Division of Biostatistics and Health Data Science, University of Minnesota, Minneapolis, Minnesota, United States of America.
PLoS Comput Biol. 2025 Mar 31;21(3):e1012927. doi: 10.1371/journal.pcbi.1012927. eCollection 2025 Mar.
Systems vaccinology studies have been used to build computational models that predict individual vaccine responses and identify the factors contributing to differences in outcome. Comparing such models is challenging due to variability in study designs. To address this, we established a community resource to compare models predicting B. pertussis booster responses and generate experimental data for the explicit purpose of model evaluation. We here describe our second computational prediction challenge using this resource, where we benchmarked 49 algorithms from 53 scientists. We found that the most successful models stood out in their handling of nonlinearities, reducing large feature sets to representative subsets, and advanced data preprocessing. In contrast, we found that models adopted from literature that were developed to predict vaccine antibody responses in other settings performed poorly, reinforcing the need for purpose-built models. Overall, this demonstrates the value of purpose-generated datasets for rigorous and open model evaluations to identify features that improve the reliability and applicability of computational models in vaccine response prediction.
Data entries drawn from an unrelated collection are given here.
(** The loop; the boolean says whether it returned within the fuel. *)
Fixpoint readStream_loop (fuel : nat) (streamID : Z) (r : reader) (f : ReceiveFlow)
    : outcome (bool * ReceiveFlow * list effect) :=
  match fuel with
  | 0 => Ret (false, f, [])
  | S fuel =>
      '(next, f, es) ← readStream_iter streamID r f;
      match next with
      | None => Ret (true, f, es)
      | Some r =>
          '(fin, f, es') ← readStream_loop fuel streamID r f;
          Ret (fin, f, es ++ es')
      end
  end.

(** The first critical section: a closed flow rejects the stream. *)
Definition register (rs : ReceiveStream) (f : ReceiveFlow) : bool * ReceiveFlow * list effect :=
  if rf_ctxDone f then (false, f, [ECancelRead (rs_ID rs) ErrRoQNoError])
  else (true, set_rf_streams (<[rs_ID rs := rs]> (rf_streams f)) f, []).

(** The deferred critical section. *)
Definition unregister (rs : ReceiveStream) (f : ReceiveFlow) : ReceiveFlow :=
  set_rf_streams (delete (rs_ID rs) (rf_streams f)) f.

Definition readStream (rs : ReceiveStream) (f : ReceiveFlow)
    : outcome (bool * ReceiveFlow * list effect) :=
  match register rs f with
  | (false, f, es) => Ret (true, f, es)
  | (true, f, es) =>
      '(fin, f, es') ← readStream_loop (S (length (rd_data (rs_reader rs)))) (rs_ID rs)
                         (rs_reader rs) f;
      Ret (fin, unregister rs f, es ++ es')
  end.

(** ** Reference *)

(** How a byte sequence ends after its last whole frame: within a length
    prefix, of which the bytes [d] are there (none of them: it ends cleanly),
    or within a payload, of which [body] is there after the prefix [enc]. *)
Inductive stream_end :=
  | EndInLength (d : list byte)
  | EndInPayload (enc body : list byte) (announced : Z).

Fixpoint parse_frames (fuel : nat) (d : list byte) : list (list byte * list byte) * stream_end :=
  match fuel with
  | 0 => ([], EndInLength d)
  | S fuel =>
      match quicvarint_Parse d with
      | inr _ => ([], EndInLength d)
      | inl (v, n) =>
          let body := drop n d in
          if decide (Z.of_nat (length body) < v)%Z then ([], EndInPayload (take n d) body v)
          else
            let '(fs, e) := parse_frames fuel (drop (Z.to_nat v) body) in
            ((take n d, take (Z.to_nat v) body) :: fs, e)
      end
  end.

(** The packets [readStream] hands to the flow. A stream that ends with [io.EOF]
    within a payload delivers what there is of it. *)
Definition delivered (d : list byte) (err : goerror) : list (list byte) :=
  let '(fs, e) := parse_frames (S (length d)) d in
  fs.*2 ++ match e with
           | EndInPayload _ body _ => if is_EOF err then [body] else []
           | EndInLength _ => []
           end.
End readStream.

(** ** The code computes the reference *)

Section correctness.
Context `{QuicVarintLaws, !GoPool}.
Implicit Types (r : reader) (f : ReceiveFlow) (held : list nat).

(** The error of a stream that ends within a length prefix. *)
Definition length_error (d : list byte) (err : goerror) : goerror :=
  match d with
  | [] => err
  | _ :: d' => short_read_error d' err
  end.

Lemma readVarint_spec r res r' :
  rd_wf r → readVarint r = (res, r') →
  match quicvarint_Parse (rd_data r) with
  | inl (v, n) => res = inl (v, take n (rd_data r)) ∧ rd_rest r (drop n (rd_data r)) r'
  | inr _ => res = inr (length_error (rd_data r) (rd_err r))
  end.
Proof.
  intros Hwf. unfold readVarint. destruct (quicvarint_ReadByte r) as [[b|e] r1] eqn:Hb;
    apply ReadByte_ok in Hb; [|done| |done]; destruct (rd_data r) as [|b0 d];
    destruct Hb as [Hb Hr1]; try discriminate Hb.
  2:{ injection Hb as <-. intros [= <- <-]. by destruct Parse_nil as [e' ->]. }
  injection Hb as <-. destruct (Hr1) as (Hd1 & He1 & Hw1).
  pose proof (varint_size_pos b) as Hpos.
  assert (∃ r2, (if decide (1 < varint_size b) then io_ReadFull (varint_size b - 1) r1
    else ([], None, r1)) = (take (varint_size b - 1) d,
      (if decide (varint_size b - 1 ≤ length d) then None
       else Some (short_read_error d (rd_err r))), r2) ∧
    rd_rest r (drop (varint_size b - 1) d) r2) as (r2 & -> & Hr2).
  { case_decide.
    - destruct (io_ReadFull _ r1) as [[got err] r2] eqn:Hf.
      apply io_ReadFull_spec in Hf as (-> & Hr2 & ->); [|done].
      rewrite Hd1, He1 in *. eauto with roq.
    - replace (varint_size b - 1) with 0 by lia. exists r1. split; [|done].
      by rewrite decide_True by lia. }
  case_decide as Hl.
  - destruct (Parse_long b d) as (v & _ & Hp & Ht); [simpl; lia|].
    assert (take (varint_size b) (b :: d) = b :: take (varint_size b - 1) d) as Htake
      by (destruct (varint_size b); [lia|]; simpl; by rewrite Nat.sub_0_r).
    rewrite Hp, Htake in *. rewrite Ht. intros [= <- <-]. split; [done|].
    destruct (varint_size b); [lia|]. simpl in *. by rewrite Nat.sub_0_r in Hr2.
  - destruct (Parse_short b d) as [e ->]; [simpl; lia|]. by intros [= <- <-].
Qed.

(** [f'] is [f] with the packets [ps] pushed, as far as there was room. *)
Definition flow_pushed (ps : list (list byte)) f f' : Prop :=
  rf_packets f' = (if rf_closed f then rf_packets f
                   else take (pb_cap (rf_buffer f)) (rf_packets f ++ ps)) ∧
  pb_cap (rf_buffer f') = pb_cap (rf_buffer f) ∧
  rf_id f' = rf_id f ∧ rf_ctxDone f' = rf_ctxDone f ∧ rf_streams f' = rf_streams f ∧
  rf_closed f' = rf_closed f ∧ rf_deadline f' = rf_deadline f ∧ rf_qlog f' = rf_qlog f.

Lemma flow_pushed_nil held f : rf_inv held f → flow_pushed [] f f.
Proof.
  intros Hinv. split_and!; try done. rewrite app_nil_r. destruct (rf_closed f); [done|].
  rewrite take_ge; [done|]. rewrite rf_packets_length. apply Hinv.
Qed.

Lemma flow_pushed_trans ps1 ps2 f1 f2 f3 :
  flow_pushed ps1 f1 f2 → flow_pushed ps2 f2 f3 → flow_pushed (ps1 ++ ps2) f1 f3.
Proof.
  intros (Hp1 & Hc1 & ? & ? & ? & Hcl & ? & ?) (Hp2 & ? & ? & ? & ? & ? & ? & ?).
  split_and!; try congruence. rewrite Hp2, Hcl, Hp1, Hc1. destruct (rf_closed f1); [done|].
  rewrite app_assoc. generalize (rf_packets f1 ++ ps1), (pb_cap (rf_buffer f1)). intros l n.
  destruct (decide (n ≤ length l)).
  - rewrite (take_app_le (take n l)), (take_app_le l) by (rewrite ?length_take; lia).
    rewrite take_take. by rewrite Nat.min_id.
  - by rewrite (take_ge l) by lia.
Qed.

(** The qlog event of a frame, which holds [body] where [v] bytes are announced. *)
Definition parsed_event (q : option qlogger) (streamID id : Z) (enc body : list byte) (v : Z)
    : list effect :=
  record q (λ q, let n := uint64 (Z.of_nat (length (enc ++ body))) in
    StreamPacketParsed (uint64 streamID)
      (mkPacket id n (mkRawInfo n v (rawData q (enc ++ body))))).

(** A buffer from the pool that is filled and pushed. *)
Lemma push_filled held f b pb bs :
  rf_inv held f → pool_Get (rf_buffer f) = (b, pb) →
  b < length (pb_bufs pb) ∧
  rf_inv (b :: held) (set_rf_buffer (buf_set b bs pb) f) ∧
  rf_packets (set_rf_buffer (buf_set b bs pb) f) = rf_packets f ∧
  pb_cap (buf_set b bs pb) = pb_cap (rf_buffer f) ∧
  ∃ f', push b (set_rf_buffer (buf_set b bs pb) f) = Ret f' ∧ rf_inv held f' ∧ flow_pushed [bs] f f'.
Proof.
  intros Hinv Hget. destruct (Hinv) as [Ho Hch Hcap Hctx Hd Hs].
  destruct (pool_Get_owned _ _ _ _ Ho Hget) as [Ho1 Hq1].
  assert (b < length (pb_bufs pb)) as Hb by (eapply owned_bound; [done|set_solver]).
  destruct (buf_set_owned b bs pb (b :: held) Ho1) as [Ho2 Hq2]; [set_solver|].
  destruct (same_queue_trans _ _ _ Hq1 Hq2) as (Hcap' & Hq & Hcl & Hcon).
  assert (rf_inv (b :: held) (set_rf_buffer (buf_set b bs pb) f)) as Hinv'
    by (split; simpl in *; rewrite ?Hcl, ?Hq, ?Hcap'; auto).
  split_and!; try done.
  destruct (push_spec b held _ Hinv') as (f' & Hpush & Hi & Hp & Hc1 & Hc2 & Hc3 & Hst & Hdl & Hid & Hql).
  exists f'. split_and!; [done..|]. unfold flow_pushed. split_and!; try done.
  2:{ simpl in Hc3. by rewrite Hc3. }
  change (rf_packets (set_rf_buffer (buf_set b bs pb) f)) with (contents (buf_set b bs pb)) in Hp.
  simpl in Hp. rewrite Hp, Hcon, (buf_Bytes_set b bs pb Hb). fold (rf_packets f). clear Hp.
  change (pb_cap pb) with (pb_cap (buf_set b bs pb)). rewrite Hcap'.
  rewrite <- rf_packets_length in Hcap. destruct (rf_closed f); simpl; [done|].
  case_bool_decide as Hlt.
  - rewrite take_ge; [done|]. rewrite length_app. simpl. lia.
  - rewrite take_app_le by lia. by rewrite take_ge by lia.
Qed.

(** What one iteration does, by the bytes and the error of the reader. *)
Lemma readStream_iter_spec held streamID r f :
  rf_inv held f → rd_wf r →
  match quicvarint_Parse (rd_data r) with
  | inr _ => readStream_iter streamID r f =
      Ret (None, f, log_length_error (length_error (rd_data r) (rd_err r)))
  | inl (v, n) =>
      let enc := take n (rd_data r) in
      let body := drop n (rd_data r) in
      if bool_decide (Z.of_nat (length body) < v)%Z && negb (is_EOF (rd_err r)) then
        ∃ f', readStream_iter streamID r f = Ret (None, f', log_payload_error (rd_err r)) ∧
          rf_inv held f' ∧ flow_pushed [] f f'
      else
        ∃ r' f', readStream_iter streamID r f = Ret (Some r', f',
            parsed_event (rf_qlog f) streamID (rf_id f) enc (take (Z.to_nat v) body) v) ∧
          rd_rest r (drop (Z.to_nat v) body) r' ∧
          rf_inv held f' ∧ flow_pushed [take (Z.to_nat v) body] f f'
  end.
Proof.
  intros Hinv Hwf. unfold readStream_iter.
  destruct (readVarint r) as [res r1] eqn:Hv. apply readVarint_spec in Hv; [|done].
  destruct (quicvarint_Parse (rd_data r)) as [[v n]|e] eqn:Hp; [|by subst res].
  destruct Hv as [-> Hr1]. destruct (Hr1) as (Hd1 & He1 & Hw1).
  apply Parse_inv in Hp as (b0 & d' & Hd & Hn & Hle & Hvok & _).
  rewrite int64_small by (unfold varint_ok in Hvok; lia).
  destruct (pool_Get (rf_buffer f)) as [b pb] eqn:Hget.
  destruct (Buffer_ReadFrom _) as [[got err] lr'] eqn:Hrf.
  apply Buffer_ReadFrom_spec in Hrf as (-> & Hr2 & ->); [|done|apply Hvok].
  rewrite Hd1, He1 in *. set (body := drop n (rd_data r)) in *. set (enc := take n (rd_data r)) in *.
  destruct (push_filled held f b pb (enc ++ take (Z.to_nat v) body) Hinv Hget)
    as (Hb & Hinv1 & Hp1 & Hc1 & _).
  destruct (push_filled held f b pb (take (Z.to_nat v) body) Hinv Hget)
    as (_ & _ & _ & _ & f' & Hpush & Hinv' & Hpushed).
  rewrite buf_fill, buf_Write_set by done.
  assert (∀ e : goerror, (if bool_decide (Z.of_nat (length body) < v)%Z && negb (is_EOF (rd_err r)) then Some e else None) =
    (if decide (v ≤ Z.of_nat (length body))%Z then None
     else if is_EOF (rd_err r) then None else Some e)) as Hcase.
  { intros e. case_bool_decide; case_decide; try lia; simpl; [by destruct (is_EOF _)|done]. }
  rewrite <- (Hcase (rd_err r)). destruct (_ && _).
  - eexists; split; [done|]. split.
    + destruct Hinv1. split; try done. by eapply owned_weaken.
    + apply (flow_pushed_trans [] [] _ f); [by eapply flow_pushed_nil|].
      split_and!; try done. rewrite app_nil_r, Hp1. destruct (rf_closed f); [done|].
      rewrite take_ge; [done|]. rewrite rf_packets_length. apply Hinv.
  - exists (lr_R lr'), f'. rewrite buf_Next_set, drop_app_length, Hpush by done. simpl.
    rewrite buf_Bytes_set by done. split_and!; eauto with roq.
Qed.

(** The packets and the effects of a parsed stream that ends with [err]. *)
Definition frames_packets (p : list (list byte * list byte) * stream_end) (err : goerror)
    : list (list byte) :=
  p.1.*2 ++ match p.2 with
            | EndInPayload _ body _ => if is_EOF err then [body] else []
            | EndInLength _ => []
            end.

Definition frames_effects (q : option qlogger) (streamID id : Z)
    (p : list (list byte * list byte) * stream_end) (err : goerror) : list effect :=
  concat ((λ '(enc, body), parsed_event q streamID id enc body (Z.of_nat (length body))) <$> p.1) ++
  match p.2 with
  | EndInPayload enc body v =>
      if is_EOF err then parsed_event q streamID id enc body v else log_payload_error err
  | EndInLength d => log_length_error (length_error d err)
  end.

Lemma readStream_loop_spec fuel held streamID r f :
  rf_inv held f → rd_wf r → length (rd_data r) < fuel →
  ∃ f', readStream_loop fuel streamID r f = Ret (true, f',
      frames_effects (rf_qlog f) streamID (rf_id f) (parse_frames fuel (rd_data r)) (rd_err r)) ∧
    rf_inv held f' ∧
    flow_pushed (frames_packets (parse_frames fuel (rd_data r)) (rd_err r)) f f'.
Proof.
  revert r f. induction fuel as [|fuel IH]; intros r f Hinv Hwf Hfuel; [lia|].
  pose proof (readStream_iter_spec held streamID r f Hinv Hwf) as Hiter. cbn [readStream_loop parse_frames].
  destruct (quicvarint_Parse (rd_data r)) as [[v n]|e] eqn:Hp.
  2:{ rewrite Hiter. simpl. eexists; split; [done|]. split; [done|]. by eapply flow_pushed_nil. }
  apply Parse_inv in Hp as (b0 & d' & Hd & Hn & Hle & Hvok & _).
  pose proof (varint_size_pos b0). unfold varint_ok in Hvok.
  cbv zeta in Hiter. set (enc := take n (rd_data r)) in *. set (body := drop n (rd_data r)) in *.
  assert (length body < length (rd_data r)) as Hbody by (unfold body; rewrite length_drop; lia).
  destruct (decide (Z.of_nat (length body) < v)%Z) as [Hlt|Hge].
  - rewrite bool_decide_true in Hiter by done. simpl in Hiter.
    destruct (is_EOF (rd_err r)) eqn:HE; simpl in Hiter.
    + destruct Hiter as (r' & f1 & -> & (Hd' & He' & Hw') & Hinv1 & Hpush). simpl.
      rewrite take_ge, drop_ge in * by lia.
      destruct (IH r' f1) as (f' & -> & Hinv' & Hpush'); [done..|rewrite Hd'; simpl; lia|].
      rewrite Hd', He' in *. destruct fuel; [simpl in Hfuel; lia|]. simpl in Hpush' |- *.
      destruct Parse_nil as [e0 Hnil]. rewrite Hnil in *. simpl in *. eexists.
      unfold frames_effects, frames_packets. simpl. rewrite HE.
      apply is_EOF_spec in HE as HE'. rewrite HE'. simpl. rewrite app_nil_r.
      split; [done|]. split; [done|]. by apply (flow_pushed_trans [body] [] _ f1).
    + destruct Hiter as (f1 & -> & Hinv1 & Hpush). simpl. eexists.
      unfold frames_effects, frames_packets. simpl. rewrite HE. done.
  - rewrite bool_decide_false in Hiter by done. simpl in Hiter.
    destruct Hiter as (r' & f1 & -> & (Hd' & He' & Hw') & Hinv1 & Hpush). simpl.
    destruct (IH r' f1) as (f' & -> & Hinv' & Hpush'); [done..| |].
    { rewrite Hd', length_drop. lia. }
    rewrite Hd', He' in *. destruct (Hpush) as (_ & _ & Hid & _ & _ & _ & _ & Hq).
    rewrite Hid, Hq in *. simpl. destruct (parse_frames fuel _) as [fs e].
    eexists. unfold frames_effects, frames_packets in *. simpl in *.
    rewrite length_take, Nat.min_l, Z2Nat.id, <- app_assoc by lia.
    split; [done|]. split; [done|]. by apply (flow_pushed_trans [_] _ _ f1).
Qed.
系统疫苗学研究已被用于构建预测个体疫苗反应并确定导致结果差异的因素的计算模型。由于研究设计的可变性,比较此类模型具有挑战性。为了解决这个问题,我们建立了一个社区资源,以比较预测百日咳加强针反应的模型,并专门为模型评估生成实验数据。我们在此描述使用该资源进行的第二次计算预测挑战,我们对来自53位科学家的49种算法进行了基准测试。我们发现,最成功的模型在处理非线性、将大型特征集缩减为代表性子集以及先进的数据预处理方面表现突出。相比之下,我们发现从文献中采用的、为预测其他情况下的疫苗抗体反应而开发的模型表现不佳,这凸显了构建专用模型的必要性。总体而言,这证明了专门生成的数据集对于严格且开放的模型评估的价值,以识别可提高计算模型在疫苗反应预测中的可靠性和适用性的特征。